:: BRIEF ::
Which lines of the entries below include "Fixpoint"? List them all.

BEGIN

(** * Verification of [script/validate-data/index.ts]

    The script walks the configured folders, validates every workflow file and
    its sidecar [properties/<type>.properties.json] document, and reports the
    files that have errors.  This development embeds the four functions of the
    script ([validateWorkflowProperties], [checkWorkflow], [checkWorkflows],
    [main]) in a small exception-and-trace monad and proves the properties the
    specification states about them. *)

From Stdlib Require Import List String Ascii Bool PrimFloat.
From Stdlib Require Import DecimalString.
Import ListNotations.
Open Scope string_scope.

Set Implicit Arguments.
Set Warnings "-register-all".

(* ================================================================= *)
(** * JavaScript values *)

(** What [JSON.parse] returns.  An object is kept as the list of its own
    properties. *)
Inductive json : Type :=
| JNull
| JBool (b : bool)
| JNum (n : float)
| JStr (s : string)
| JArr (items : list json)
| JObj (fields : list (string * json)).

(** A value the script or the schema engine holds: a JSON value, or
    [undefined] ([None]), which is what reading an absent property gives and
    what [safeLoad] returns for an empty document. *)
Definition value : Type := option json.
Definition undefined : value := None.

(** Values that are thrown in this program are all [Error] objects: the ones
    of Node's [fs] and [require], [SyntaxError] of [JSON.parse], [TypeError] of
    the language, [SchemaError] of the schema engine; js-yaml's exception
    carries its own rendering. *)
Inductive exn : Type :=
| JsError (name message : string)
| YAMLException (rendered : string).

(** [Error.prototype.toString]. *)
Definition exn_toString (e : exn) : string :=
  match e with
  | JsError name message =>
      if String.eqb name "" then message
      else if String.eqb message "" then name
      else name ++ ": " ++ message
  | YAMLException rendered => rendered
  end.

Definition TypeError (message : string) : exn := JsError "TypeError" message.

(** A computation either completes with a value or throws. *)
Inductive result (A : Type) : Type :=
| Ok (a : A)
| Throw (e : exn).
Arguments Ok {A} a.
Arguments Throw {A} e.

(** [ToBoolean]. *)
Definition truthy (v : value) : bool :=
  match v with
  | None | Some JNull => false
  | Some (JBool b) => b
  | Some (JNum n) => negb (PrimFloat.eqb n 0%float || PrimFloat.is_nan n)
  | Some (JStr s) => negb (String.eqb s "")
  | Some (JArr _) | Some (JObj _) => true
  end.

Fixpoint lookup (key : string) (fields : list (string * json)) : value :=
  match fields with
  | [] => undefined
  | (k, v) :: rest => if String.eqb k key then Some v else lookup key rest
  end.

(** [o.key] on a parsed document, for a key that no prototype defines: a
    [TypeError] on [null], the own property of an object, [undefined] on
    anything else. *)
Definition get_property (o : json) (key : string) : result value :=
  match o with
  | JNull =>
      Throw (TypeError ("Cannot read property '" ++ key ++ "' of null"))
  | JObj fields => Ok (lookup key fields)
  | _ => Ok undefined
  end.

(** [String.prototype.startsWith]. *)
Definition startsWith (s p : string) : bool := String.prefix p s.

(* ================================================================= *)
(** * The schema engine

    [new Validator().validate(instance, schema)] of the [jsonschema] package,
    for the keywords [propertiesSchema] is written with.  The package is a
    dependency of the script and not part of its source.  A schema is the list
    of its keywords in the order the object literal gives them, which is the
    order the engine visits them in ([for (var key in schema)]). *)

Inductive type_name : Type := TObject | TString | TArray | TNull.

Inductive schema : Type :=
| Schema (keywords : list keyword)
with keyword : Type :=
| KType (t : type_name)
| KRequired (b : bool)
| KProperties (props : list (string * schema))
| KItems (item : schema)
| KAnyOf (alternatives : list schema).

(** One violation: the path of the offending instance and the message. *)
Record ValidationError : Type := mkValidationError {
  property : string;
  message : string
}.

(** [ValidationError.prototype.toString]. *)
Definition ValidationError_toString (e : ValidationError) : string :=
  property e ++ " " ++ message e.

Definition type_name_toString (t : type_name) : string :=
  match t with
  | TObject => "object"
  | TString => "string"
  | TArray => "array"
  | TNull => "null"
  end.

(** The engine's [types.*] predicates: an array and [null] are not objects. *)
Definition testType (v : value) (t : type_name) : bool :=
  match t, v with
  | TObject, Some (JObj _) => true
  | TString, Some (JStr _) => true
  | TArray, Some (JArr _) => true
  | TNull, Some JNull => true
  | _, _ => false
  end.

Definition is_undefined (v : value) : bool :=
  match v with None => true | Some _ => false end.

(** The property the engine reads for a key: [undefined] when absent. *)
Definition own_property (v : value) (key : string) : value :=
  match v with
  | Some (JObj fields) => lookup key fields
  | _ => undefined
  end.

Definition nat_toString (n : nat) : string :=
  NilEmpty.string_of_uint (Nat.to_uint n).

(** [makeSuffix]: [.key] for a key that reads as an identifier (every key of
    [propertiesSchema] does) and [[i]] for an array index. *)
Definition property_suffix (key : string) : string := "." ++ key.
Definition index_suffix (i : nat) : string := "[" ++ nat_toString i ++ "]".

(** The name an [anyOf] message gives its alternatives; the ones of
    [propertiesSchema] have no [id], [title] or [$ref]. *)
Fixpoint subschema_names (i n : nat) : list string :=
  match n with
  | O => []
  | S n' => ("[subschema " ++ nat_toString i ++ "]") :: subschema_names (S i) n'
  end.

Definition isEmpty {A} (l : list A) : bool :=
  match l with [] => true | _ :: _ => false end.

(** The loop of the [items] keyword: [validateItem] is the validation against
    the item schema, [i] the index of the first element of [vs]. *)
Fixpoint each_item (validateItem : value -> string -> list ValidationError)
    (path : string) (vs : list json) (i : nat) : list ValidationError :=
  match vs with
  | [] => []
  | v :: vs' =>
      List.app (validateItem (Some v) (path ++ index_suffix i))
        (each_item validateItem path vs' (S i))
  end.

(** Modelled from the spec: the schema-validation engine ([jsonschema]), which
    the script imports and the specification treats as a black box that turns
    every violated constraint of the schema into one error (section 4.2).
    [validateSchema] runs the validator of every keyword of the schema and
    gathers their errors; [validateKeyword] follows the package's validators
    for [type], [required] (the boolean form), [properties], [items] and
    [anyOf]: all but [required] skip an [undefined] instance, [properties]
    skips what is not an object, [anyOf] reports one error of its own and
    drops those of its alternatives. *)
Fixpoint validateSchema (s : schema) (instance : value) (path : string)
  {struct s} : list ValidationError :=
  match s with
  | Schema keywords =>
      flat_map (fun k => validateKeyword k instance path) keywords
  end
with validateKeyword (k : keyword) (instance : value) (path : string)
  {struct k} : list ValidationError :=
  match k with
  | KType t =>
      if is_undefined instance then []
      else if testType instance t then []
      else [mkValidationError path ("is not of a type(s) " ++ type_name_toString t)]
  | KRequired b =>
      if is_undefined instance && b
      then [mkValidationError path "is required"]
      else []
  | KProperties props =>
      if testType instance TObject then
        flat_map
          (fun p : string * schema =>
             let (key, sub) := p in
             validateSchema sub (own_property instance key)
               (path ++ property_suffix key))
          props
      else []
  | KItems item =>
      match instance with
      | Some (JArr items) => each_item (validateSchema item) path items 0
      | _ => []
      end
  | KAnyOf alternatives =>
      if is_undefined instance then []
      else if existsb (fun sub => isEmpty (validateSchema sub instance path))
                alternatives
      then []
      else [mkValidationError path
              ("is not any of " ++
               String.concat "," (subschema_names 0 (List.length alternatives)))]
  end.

END

:: ANSWER BOX ::
Fixpoint lookup (key : string) (fields : list (string * json)) : value :=
Fixpoint subschema_names (i n : nat) : list string :=
Fixpoint each_item (validateItem : value -> string -> list ValidationError)
Fixpoint validateSchema (s : schema) (instance : value) (path : string)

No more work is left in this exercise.